→ Task details
Below are records; reproduce exactly the lines from the one that has "holds (st_slab st) m -> index" through the one that has "the loops over streams. *)", ends included, and nothing more.

→ Provided information
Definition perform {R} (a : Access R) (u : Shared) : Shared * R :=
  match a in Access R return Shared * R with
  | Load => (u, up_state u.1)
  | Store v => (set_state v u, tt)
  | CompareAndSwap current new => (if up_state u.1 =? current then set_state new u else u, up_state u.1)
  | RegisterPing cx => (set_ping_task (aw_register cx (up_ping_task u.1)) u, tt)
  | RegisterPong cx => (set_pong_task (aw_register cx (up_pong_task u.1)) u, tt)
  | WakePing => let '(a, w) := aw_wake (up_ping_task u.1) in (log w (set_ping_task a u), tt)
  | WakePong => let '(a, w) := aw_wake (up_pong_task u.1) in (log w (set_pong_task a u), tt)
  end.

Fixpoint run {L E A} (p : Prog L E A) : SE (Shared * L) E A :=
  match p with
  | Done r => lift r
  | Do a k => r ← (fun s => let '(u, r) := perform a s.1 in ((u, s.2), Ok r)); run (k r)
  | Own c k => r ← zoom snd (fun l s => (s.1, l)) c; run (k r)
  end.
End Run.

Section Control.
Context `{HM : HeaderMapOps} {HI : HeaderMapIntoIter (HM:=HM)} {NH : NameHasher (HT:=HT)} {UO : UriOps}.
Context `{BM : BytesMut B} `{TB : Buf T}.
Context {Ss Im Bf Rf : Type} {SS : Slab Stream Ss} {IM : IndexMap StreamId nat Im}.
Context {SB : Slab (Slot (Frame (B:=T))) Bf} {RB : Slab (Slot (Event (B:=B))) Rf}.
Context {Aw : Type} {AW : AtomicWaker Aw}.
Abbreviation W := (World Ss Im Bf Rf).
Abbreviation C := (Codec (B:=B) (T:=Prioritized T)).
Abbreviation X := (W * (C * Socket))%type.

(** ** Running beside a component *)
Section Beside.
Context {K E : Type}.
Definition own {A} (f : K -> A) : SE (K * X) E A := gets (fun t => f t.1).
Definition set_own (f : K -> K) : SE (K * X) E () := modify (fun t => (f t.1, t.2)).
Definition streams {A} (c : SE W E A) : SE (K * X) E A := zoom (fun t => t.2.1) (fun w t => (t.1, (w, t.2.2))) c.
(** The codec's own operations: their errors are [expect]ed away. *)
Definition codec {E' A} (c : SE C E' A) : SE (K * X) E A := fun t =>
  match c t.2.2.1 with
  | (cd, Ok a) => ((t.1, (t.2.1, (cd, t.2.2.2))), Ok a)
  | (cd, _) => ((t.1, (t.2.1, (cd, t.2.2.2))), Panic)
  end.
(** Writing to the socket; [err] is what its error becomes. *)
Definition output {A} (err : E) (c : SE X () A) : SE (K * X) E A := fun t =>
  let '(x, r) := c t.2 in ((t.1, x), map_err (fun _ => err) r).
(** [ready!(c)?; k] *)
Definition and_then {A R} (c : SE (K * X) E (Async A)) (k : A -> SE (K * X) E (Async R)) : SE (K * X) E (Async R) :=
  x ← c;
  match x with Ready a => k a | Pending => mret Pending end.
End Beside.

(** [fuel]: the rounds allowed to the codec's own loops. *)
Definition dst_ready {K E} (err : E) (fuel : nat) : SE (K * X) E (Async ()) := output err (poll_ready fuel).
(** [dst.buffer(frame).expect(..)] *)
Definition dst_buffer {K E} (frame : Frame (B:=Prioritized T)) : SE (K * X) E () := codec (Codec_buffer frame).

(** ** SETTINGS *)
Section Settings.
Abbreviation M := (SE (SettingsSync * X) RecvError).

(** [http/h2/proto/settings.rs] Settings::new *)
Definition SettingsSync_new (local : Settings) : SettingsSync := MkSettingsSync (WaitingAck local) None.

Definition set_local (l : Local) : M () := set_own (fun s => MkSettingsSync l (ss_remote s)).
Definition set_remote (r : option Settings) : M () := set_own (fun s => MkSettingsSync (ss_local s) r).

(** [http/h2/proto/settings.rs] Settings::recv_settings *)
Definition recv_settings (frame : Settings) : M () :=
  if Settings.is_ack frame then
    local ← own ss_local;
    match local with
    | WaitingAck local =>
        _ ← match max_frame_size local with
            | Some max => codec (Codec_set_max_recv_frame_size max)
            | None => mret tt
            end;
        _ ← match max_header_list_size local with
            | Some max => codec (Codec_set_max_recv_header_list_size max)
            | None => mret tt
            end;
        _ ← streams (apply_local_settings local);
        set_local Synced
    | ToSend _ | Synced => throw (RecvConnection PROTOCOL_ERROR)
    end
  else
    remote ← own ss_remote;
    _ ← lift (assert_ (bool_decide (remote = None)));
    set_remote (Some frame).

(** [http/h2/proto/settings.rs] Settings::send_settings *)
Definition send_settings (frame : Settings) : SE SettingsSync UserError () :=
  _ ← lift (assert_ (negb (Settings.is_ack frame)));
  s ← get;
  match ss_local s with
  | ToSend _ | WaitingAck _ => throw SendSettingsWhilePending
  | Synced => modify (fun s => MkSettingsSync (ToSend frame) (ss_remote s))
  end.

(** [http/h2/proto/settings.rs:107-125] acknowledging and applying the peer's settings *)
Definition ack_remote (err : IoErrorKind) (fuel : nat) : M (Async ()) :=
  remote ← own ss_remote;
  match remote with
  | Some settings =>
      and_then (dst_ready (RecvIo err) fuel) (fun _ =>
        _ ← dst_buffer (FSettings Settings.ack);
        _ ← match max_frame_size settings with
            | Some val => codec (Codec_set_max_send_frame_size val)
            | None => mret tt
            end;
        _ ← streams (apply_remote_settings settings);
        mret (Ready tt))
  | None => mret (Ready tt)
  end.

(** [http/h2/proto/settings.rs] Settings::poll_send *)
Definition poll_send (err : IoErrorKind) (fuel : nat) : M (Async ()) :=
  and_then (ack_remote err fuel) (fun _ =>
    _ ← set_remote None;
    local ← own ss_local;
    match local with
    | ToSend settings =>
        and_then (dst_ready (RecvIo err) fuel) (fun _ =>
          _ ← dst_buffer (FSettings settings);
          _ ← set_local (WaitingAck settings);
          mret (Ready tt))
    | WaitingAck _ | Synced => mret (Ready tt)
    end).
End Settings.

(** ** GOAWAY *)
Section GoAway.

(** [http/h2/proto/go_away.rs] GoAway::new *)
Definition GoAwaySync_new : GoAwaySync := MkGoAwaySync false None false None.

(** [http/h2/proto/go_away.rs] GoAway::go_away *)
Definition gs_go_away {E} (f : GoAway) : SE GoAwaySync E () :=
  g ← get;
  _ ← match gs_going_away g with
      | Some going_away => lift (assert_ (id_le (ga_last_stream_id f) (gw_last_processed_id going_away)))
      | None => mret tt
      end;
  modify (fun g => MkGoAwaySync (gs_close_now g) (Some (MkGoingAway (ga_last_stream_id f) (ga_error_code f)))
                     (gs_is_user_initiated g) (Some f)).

* * *

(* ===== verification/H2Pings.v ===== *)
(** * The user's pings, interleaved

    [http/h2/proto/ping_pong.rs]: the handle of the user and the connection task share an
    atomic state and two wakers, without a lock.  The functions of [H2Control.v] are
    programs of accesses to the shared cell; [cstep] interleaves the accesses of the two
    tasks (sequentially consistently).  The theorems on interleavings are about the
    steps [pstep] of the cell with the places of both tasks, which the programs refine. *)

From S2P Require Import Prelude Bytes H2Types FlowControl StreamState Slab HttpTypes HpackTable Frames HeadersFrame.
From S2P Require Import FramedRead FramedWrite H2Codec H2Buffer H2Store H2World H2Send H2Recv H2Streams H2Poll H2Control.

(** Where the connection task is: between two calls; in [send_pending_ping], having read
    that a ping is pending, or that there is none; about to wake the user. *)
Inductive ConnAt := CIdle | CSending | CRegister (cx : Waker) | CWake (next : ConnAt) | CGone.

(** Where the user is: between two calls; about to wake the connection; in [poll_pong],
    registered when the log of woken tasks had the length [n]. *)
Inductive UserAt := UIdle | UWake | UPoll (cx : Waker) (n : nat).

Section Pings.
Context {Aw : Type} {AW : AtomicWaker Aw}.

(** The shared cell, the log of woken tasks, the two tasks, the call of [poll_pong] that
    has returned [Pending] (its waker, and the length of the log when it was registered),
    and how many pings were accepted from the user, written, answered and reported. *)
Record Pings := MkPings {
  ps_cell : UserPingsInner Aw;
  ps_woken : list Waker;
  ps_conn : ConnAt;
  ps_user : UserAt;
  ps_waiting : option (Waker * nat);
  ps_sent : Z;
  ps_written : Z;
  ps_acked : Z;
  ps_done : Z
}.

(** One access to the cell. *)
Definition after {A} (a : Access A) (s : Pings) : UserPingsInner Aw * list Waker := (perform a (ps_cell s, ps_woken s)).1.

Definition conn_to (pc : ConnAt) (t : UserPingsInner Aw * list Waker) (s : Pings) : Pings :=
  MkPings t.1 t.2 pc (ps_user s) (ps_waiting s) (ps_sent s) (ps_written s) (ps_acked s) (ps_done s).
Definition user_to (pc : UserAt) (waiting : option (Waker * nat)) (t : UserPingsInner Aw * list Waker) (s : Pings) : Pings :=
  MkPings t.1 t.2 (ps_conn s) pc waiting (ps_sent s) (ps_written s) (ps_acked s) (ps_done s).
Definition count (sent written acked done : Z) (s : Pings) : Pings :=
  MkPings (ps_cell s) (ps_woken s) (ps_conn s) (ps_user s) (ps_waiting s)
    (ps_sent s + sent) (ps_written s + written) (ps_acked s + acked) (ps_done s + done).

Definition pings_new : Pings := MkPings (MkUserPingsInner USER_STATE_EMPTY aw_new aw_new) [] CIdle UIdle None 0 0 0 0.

---

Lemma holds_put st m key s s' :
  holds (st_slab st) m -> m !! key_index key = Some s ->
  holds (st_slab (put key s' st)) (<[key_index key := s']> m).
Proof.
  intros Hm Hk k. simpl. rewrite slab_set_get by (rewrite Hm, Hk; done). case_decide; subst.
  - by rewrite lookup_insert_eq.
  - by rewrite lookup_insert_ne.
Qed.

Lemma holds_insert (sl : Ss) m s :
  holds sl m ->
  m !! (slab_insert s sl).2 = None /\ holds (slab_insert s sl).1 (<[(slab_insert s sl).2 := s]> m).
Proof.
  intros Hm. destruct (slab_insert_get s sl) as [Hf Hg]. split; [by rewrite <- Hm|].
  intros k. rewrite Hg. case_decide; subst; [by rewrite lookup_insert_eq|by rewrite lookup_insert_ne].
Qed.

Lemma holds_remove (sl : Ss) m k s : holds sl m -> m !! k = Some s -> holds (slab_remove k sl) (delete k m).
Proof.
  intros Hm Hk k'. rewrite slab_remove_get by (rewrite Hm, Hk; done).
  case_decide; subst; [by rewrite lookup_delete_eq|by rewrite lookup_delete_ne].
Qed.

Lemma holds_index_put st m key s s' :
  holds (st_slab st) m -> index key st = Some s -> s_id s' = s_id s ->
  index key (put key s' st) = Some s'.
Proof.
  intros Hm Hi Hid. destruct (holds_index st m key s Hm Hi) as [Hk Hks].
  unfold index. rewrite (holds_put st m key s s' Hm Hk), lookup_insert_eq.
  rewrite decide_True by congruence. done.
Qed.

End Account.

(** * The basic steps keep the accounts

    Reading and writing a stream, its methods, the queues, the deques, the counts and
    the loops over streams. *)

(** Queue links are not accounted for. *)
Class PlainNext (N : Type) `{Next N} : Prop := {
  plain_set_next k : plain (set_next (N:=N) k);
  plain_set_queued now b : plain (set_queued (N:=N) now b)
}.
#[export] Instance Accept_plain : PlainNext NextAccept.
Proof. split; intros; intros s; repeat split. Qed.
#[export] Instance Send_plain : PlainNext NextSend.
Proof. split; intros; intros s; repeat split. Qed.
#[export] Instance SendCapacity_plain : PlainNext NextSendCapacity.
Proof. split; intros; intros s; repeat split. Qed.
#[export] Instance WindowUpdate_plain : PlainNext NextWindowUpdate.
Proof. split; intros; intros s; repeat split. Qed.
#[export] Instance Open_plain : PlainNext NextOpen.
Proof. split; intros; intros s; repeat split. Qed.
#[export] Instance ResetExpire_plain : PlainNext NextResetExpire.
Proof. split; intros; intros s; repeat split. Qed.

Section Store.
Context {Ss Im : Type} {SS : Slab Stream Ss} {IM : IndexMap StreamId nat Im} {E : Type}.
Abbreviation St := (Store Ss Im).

→ Task result
  holds (st_slab st) m -> index key st = Some s -> s_id s' = s_id s ->
  index key (put key s' st) = Some s'.
Proof.
  intros Hm Hi Hid. destruct (holds_index st m key s Hm Hi) as [Hk Hks].
  unfold index. rewrite (holds_put st m key s s' Hm Hk), lookup_insert_eq.
  rewrite decide_True by congruence. done.
Qed.

End Account.

(** * The basic steps keep the accounts

    Reading and writing a stream, its methods, the queues, the deques, the counts and
    the loops over streams. *)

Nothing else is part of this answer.